Starting from the first line, set down the entire listing exactly.
### Dataset extract ###
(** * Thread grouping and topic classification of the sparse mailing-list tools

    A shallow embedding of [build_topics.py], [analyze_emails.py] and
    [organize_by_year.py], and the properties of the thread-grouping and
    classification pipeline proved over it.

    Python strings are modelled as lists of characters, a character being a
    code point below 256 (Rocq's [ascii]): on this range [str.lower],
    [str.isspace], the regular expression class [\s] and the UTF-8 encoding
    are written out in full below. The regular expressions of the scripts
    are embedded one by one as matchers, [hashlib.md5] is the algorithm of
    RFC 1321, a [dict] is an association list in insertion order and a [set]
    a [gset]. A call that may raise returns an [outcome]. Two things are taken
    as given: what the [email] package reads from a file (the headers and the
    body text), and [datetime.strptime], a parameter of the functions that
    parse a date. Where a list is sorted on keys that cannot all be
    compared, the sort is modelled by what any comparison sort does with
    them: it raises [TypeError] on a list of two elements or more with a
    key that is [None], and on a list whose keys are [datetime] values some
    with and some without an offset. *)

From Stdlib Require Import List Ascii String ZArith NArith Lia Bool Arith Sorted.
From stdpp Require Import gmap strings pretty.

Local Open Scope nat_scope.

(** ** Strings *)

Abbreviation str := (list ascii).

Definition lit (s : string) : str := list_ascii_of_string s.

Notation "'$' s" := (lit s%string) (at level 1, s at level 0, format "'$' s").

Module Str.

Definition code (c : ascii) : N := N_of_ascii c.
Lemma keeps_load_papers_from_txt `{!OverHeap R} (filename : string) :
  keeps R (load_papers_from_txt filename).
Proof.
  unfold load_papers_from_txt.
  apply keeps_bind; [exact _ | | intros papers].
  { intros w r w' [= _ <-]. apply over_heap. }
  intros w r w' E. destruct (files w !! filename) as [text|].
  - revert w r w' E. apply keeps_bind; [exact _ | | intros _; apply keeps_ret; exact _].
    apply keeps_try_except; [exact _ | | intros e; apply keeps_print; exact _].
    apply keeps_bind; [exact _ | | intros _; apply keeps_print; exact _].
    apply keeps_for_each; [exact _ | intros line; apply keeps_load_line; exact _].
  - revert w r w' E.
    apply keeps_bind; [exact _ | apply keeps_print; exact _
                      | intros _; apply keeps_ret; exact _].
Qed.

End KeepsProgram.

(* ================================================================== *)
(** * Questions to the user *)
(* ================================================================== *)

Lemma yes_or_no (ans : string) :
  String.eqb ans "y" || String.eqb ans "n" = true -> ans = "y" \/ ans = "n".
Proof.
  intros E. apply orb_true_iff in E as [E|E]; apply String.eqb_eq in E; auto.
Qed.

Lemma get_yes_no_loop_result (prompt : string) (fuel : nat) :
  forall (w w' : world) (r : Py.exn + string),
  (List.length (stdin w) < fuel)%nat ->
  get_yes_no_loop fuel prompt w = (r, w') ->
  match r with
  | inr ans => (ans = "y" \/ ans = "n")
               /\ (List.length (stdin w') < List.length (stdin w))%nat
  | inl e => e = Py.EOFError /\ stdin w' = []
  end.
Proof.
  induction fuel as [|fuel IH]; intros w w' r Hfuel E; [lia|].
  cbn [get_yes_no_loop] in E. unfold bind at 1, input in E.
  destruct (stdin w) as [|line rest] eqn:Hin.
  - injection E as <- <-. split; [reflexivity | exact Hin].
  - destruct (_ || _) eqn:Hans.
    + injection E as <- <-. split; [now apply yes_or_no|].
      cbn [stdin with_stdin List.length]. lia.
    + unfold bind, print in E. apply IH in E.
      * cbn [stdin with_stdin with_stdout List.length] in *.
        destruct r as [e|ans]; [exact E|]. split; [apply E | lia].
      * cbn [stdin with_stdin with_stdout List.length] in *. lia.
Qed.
###
* [Exercise output]:
(** * Thread grouping and topic classification of the sparse mailing-list tools

    A shallow embedding of [build_topics.py], [analyze_emails.py] and
    [organize_by_year.py], and the properties of the thread-grouping and
    classification pipeline proved over it.

    Python strings are modelled as lists of characters, a character being a
    code point below 256 (Rocq's [ascii]): on this range [str.lower],
    [str.isspace], the regular expression class [\s] and the UTF-8 encoding
    are written out in full below. The regular expressions of the scripts
    are embedded one by one as matchers, [hashlib.md5] is the algorithm of
    RFC 1321, a [dict] is an association list in insertion order and a [set]
    a [gset]. A call that may raise returns an [outcome]. Two things are taken
    as given: what the [email] package reads from a file (the headers and the
    body text), and [datetime.strptime], a parameter of the functions that
    parse a date. Where a list is sorted on keys that cannot all be
    compared, the sort is modelled by what any comparison sort does with
    them: it raises [TypeError] on a list of two elements or more with a
    key that is [None], and on a list whose keys are [datetime] values some
    with and some without an offset. *)

From Stdlib Require Import List Ascii String ZArith NArith Lia Bool Arith Sorted.
From stdpp Require Import gmap strings pretty.

Local Open Scope nat_scope.

(** ** Strings *)

Abbreviation str := (list ascii).

Definition lit (s : string) : str := list_ascii_of_string s.

Notation "'$' s" := (lit s%string) (at level 1, s at level 0, format "'$' s").

Module Str.

Definition code (c : ascii) : N := N_of_ascii c.
Lemma keeps_load_papers_from_txt `{!OverHeap R} (filename : string) :
  keeps R (load_papers_from_txt filename).
Proof.
  unfold load_papers_from_txt.
  apply keeps_bind; [exact _ | | intros papers].
  { intros w r w' [= _ <-]. apply over_heap. }
  intros w r w' E. destruct (files w !! filename) as [text|].
  - revert w r w' E. apply keeps_bind; [exact _ | | intros _; apply keeps_ret; exact _].
    apply keeps_try_except; [exact _ | | intros e; apply keeps_print; exact _].
    apply keeps_bind; [exact _ | | intros _; apply keeps_print; exact _].
    apply keeps_for_each; [exact _ | intros line; apply keeps_load_line; exact _].
  - revert w r w' E.
    apply keeps_bind; [exact _ | apply keeps_print; exact _
                      | intros _; apply keeps_ret; exact _].
Qed.

End KeepsProgram.

(* ================================================================== *)
(** * Questions to the user *)
(* ================================================================== *)

Lemma yes_or_no (ans : string) :
  String.eqb ans "y" || String.eqb ans "n" = true -> ans = "y" \/ ans = "n".
Proof.
  intros E. apply orb_true_iff in E as [E|E]; apply String.eqb_eq in E; auto.
Qed.

Lemma get_yes_no_loop_result (prompt : string) (fuel : nat) :
  forall (w w' : world) (r : Py.exn + string),
  (List.length (stdin w) < fuel)%nat ->
  get_yes_no_loop fuel prompt w = (r, w') ->
  match r with
  | inr ans => (ans = "y" \/ ans = "n")
               /\ (List.length (stdin w') < List.length (stdin w))%nat
  | inl e => e = Py.EOFError /\ stdin w' = []
  end.
Proof.
  induction fuel as [|fuel IH]; intros w w' r Hfuel E; [lia|].
  cbn [get_yes_no_loop] in E. unfold bind at 1, input in E.
  destruct (stdin w) as [|line rest] eqn:Hin.
  - injection E as <- <-. split; [reflexivity | exact Hin].
  - destruct (_ || _) eqn:Hans.
    + injection E as <- <-. split; [now apply yes_or_no|].
      cbn [stdin with_stdin List.length]. lia.
    + unfold bind, print in E. apply IH in E.
      * cbn [stdin with_stdin with_stdout List.length] in *.
        destruct r as [e|ans]; [exact E|]. split; [apply E | lia].
      * cbn [stdin with_stdin with_stdout List.length] in *. lia.
Qed.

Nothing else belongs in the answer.